Во время перепалки по поводу наличия или отсутствия гомосексуальной проблемы в Советском Союзе я сказал ему: — «Надеюсь, вы не думаете, что я затеял этот разговор, планируя совратить вас».
Думаю, он принял меня за совершенно свихнувшегося, я его — тоже, и слабо поверил в его «уважение и любовь».
После наших местных фанфар по поводу рокфеллеровского фанта я выехал из Сент-Луиса в Нью-Йорк и приехал туда на рассвете. Я не отдыхал, не брился и выглядел совершенно неприлично, когда явился в величественный офис фирмы «Либлинг-Вуд, Инкорпорейтед», высоко-высоко в здании Радиоклуба США на Рокфеллер-плаза, 30.
Приемная была полна девушками, жаждавшими работы в кордебалете, который набирал в этот момент для своего мюзикла мистер Либлинг, муж моего нового агента, Одри Вуд; они толкались, щебетали, как птички на ветках, и тут из своего внутреннего святилища стремительно выскочил мистер Либлинг и закричал: «Девушки, строиться!», и все построились, кроме меня. Я остался в уголочке на стуле. Ряд девушек отобрали для прослушивания, остальным вежливо отказали, и они, продолжая щебетать, ушли.
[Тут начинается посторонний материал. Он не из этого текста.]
Lemma download_spec fs e io dest fs' r :
  safe_dest [] (me_path e) = Some dest -> dest <> [] -> download_entry_with fs e io = (fs', r) ->
  download_outcome fs e io dest fs' r.
Proof.
  intros Hd Hne. unfold download_entry_with. rewrite Hd. pose proof (part_not_dest dest Hne) as Hpd.
  pose proof (leftover_file fs (part_of dest) (me_size e)) as Hlf.
  destruct (io_mkdir io); cbn [negb].
  2: { intros [= <- <-]. split; [done |]. split; [done |]. intros (f & Hf & ->)%Hlf _ _. by exists f. }
  destruct (resume_point fs (part_of dest) (me_size e) (io_remove io)) as [fs1 n] eqn:Er.
  pose proof (leftover_resume _ _ _ _ _ _ Er) as [Hn Hold]. apply resume_point_spec in Er as [Hfr Hr].
  set (old := leftover fs (part_of dest) (me_size e)) in *.
  assert (Hsame : forall err, download_outcome fs e io dest fs1 (Err err)).
  { intros err. split; [intros p _ Hp; by apply Hfr |]. split; [by apply Hfr |]. intros Ho _ _.
    destruct Hr as [[H0 Hx] | [-> _]]; [| destruct (Hlf Ho) as (f & Hf & Eo); exists f; by rewrite <- Eo].
    destruct Ho. apply zlen_0_nil. fold old. lia. }
  destruct (io_answer io) as [answer |] eqn:Ea; [| intros [= <- <-]; apply Hsame].
  destruct (is_success (ha_status answer)) eqn:Es; cbn [negb]; [| intros [= <- <-]; apply Hsame].
  destruct (io_open io); cbn [negb]; [| intros [= <- <-]; apply Hsame].
  set (base := if (0 <? n) && (ha_status answer =? 206) then default [] (ff_data <$> fs1 !! part_of dest) else []).
  assert (Hbase : base = if ha_status answer =? 206 then old else []).
  { unfold base. destruct (0 <? n) eqn:E0; cbn [andb]; [by rewrite Hold by (by apply Z.ltb_lt) |].
    rewrite Hn in E0. apply leftover_zero in E0. fold old in E0. rewrite E0. by destruct (_ =? _). }
  destruct (copy_body base base (ha_body answer)) as [content r1] eqn:Ec.
  pose proof (copy_body_spec _ _ _ _ Ec) as [Hpre Hok].
  assert (Hput : forall data err, base `prefix_of` data -> download_outcome fs e io dest
            (<[part_of dest := {| ff_data := data; ff_mtime := io_mtime io |}]> fs1) (Err err)).
  { intros data err Hp. split; [intros p _ H2; rewrite lookup_insert_ne by done; by apply Hfr |].
    split; [rewrite lookup_insert_ne by done; by apply Hfr |]. intros _ _ H206. rewrite lookup_insert_eq.
    eexists; split; [done |]. cbn [ff_data]. rewrite Hbase in Hp. by rewrite (H206 answer Ea Es) in Hp. }
  destruct r1 as [hashed | err]; [| intros [= <- <-]; apply Hput; by apply prefix_take_max].
  destruct (io_flush io); [| intros [= <- <-]; apply Hput; by apply prefix_take_max].
  destruct (Hok hashed eq_refl) as (-> & chunks & Eb & Econt). intros Hpub.
  apply publish_spec in Hpub as [Hf Hres]; [| done]. destruct r as [[] | err].
  - destruct Hres as (H1 & _ & H3 & H4). rewrite lookup_insert_eq in H1. split.
    { intros p Hp1 Hp2. rewrite Hf, lookup_insert_ne by done. by apply Hfr. }
    split; [done |]. eexists _, answer, chunks. split_and!; try done. cbn [ff_data]. by rewrite Econt, Hbase.
  - destruct Hres as [H1 [-> | ->]]; [| by apply Hput]. split.
    { intros p Hp1 Hp2. rewrite Hf, lookup_insert_ne by done. by apply Hfr. }
    split; [rewrite H1, lookup_insert_ne by done; by apply Hfr | done].
Qed.

Lemma safe_dest_nonempty rel p : safe_dest [] rel = Some p -> p <> [].
Proof. unfold safe_dest. destruct (_ || _); [done |]. destruct (dest_comps _ _) as [[| c cs] |]; [done | by intros [= <-] | done]. Qed.


(** ** The two loops of a plan *)

(** A manifest as the agents build it: plain relative paths, each once, none of them
    named like a partial download. *)
Definition plain_path (p : bytes) : Prop := safe_dest [] p = Some (split 47 p) /\ is_part (split 47 p) = false.

Definition matches_entry (f : FsFile) (e : ShareManifestEntry) : Prop :=
  me_sha256 e <> [] -> eq_ignore_ascii_case (sha256_hex (ff_data f)) (me_sha256 e) = true.

Lemma plain_part p q : plain_path p -> plain_path q -> split 47 p <> part_of (split 47 q).
Proof. intros [_ H] _ E. by rewrite E, part_is_part in H. Qed.

Lemma report_failed ans i l fs r fs' r' : fetch_loop ans i l fs r = (fs', r') ->
  ar_failed r `prefix_of` ar_failed r' /\ ar_fetched r `prefix_of` ar_fetched r' /\ ar_deleted r' = ar_deleted r /\
  (forall p, p ∈ ar_fetched r' -> p ∈ ar_fetched r \/ p ∈ map me_path l).
Proof.
  revert i fs r. induction l as [| e l IH]; intros i fs r; cbn [fetch_loop].
  - intros [= <- <-]. split_and!; auto.
  - destruct (ans i).1.
    + intros [= <- <-]. split_and!; [by apply prefix_app_r | done | done | auto].
    + destruct (download_entry_with fs e (ans i).2) as [fs1 [[] | err]]; intros (H1 & H2 & H3 & H4)%IH;
        cbn [ar_failed ar_fetched ar_deleted add_fetched add_failed] in *; split_and!; try done.
      * etrans; [by apply prefix_app_r | done].
      * intros p Hp. apply H4 in Hp as [[Hp | ->%list_elem_of_singleton]%elem_of_app | Hp]; [by left | right; by left | right; by right].
      * etrans; [by apply prefix_app_r | done].
      * intros p Hp. apply H4 in Hp as [Hp | Hp]; [by left | right; by right].
Qed.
Тут Либлинг заметил меня и сказал: «Для вас сегодня ничего нет».
Я ответил: «Мне сегодня ничего не надо, кроме встречи с миссис Вуд».
И как раз на этой фразе она вошла в приемную — миниатюрная тоненькая женщина с рыжими волосами, фарфоровым личиком и холодным проницательным взглядом — сохранившимся и по сей день.
Я рассчитал, что это именно та леди, к которой я приехал, и не ошибся. Я встал, представился ей, и она произнесла: «Прекрасно, наконец вам это удалось», на что я ответил: «Еще нет». Я не шутил, а так буквально и понимал, и поэтому был несколько обескуражен легкомысленным взрывом смеха.
По-моему, излишне говорить, что я — жертва трудного отрочества. Трудности начались еще до него: они коренились в моем детстве.
Первые восемь лет моего детства в штате Миссисипи были самыми счастливыми и невинными в жизни, это была благословенная домашняя жизнь, обеспеченная моими любимыми бабушкой и дедушкой Дейкин — мы жили с ними. И благодаря самобытному и чудному наполовину воображаемому миру, в котором существовали моя сестра и наша прекрасная черная нянька Оззи — отдельному, почти никому, кроме нас, не видимому каббалистическому кружку на троих.
Этот мир, это зачарованное время закончились внезапным переездом семьи в Сент-Луис. Для меня этому переезду предшествовала болезнь — доктор маленького миссисипского городка определил ее как дифтерию с осложнениями. Она продолжалась целый год, едва не закончилась фатально и переменила мою природу так же сильно, как и мое здоровье. До нее я был мальчишка здоровый, агрессивный, почти хулиган. Во время болезни я научился играть сам с собой в игры, которые сам и изобретал.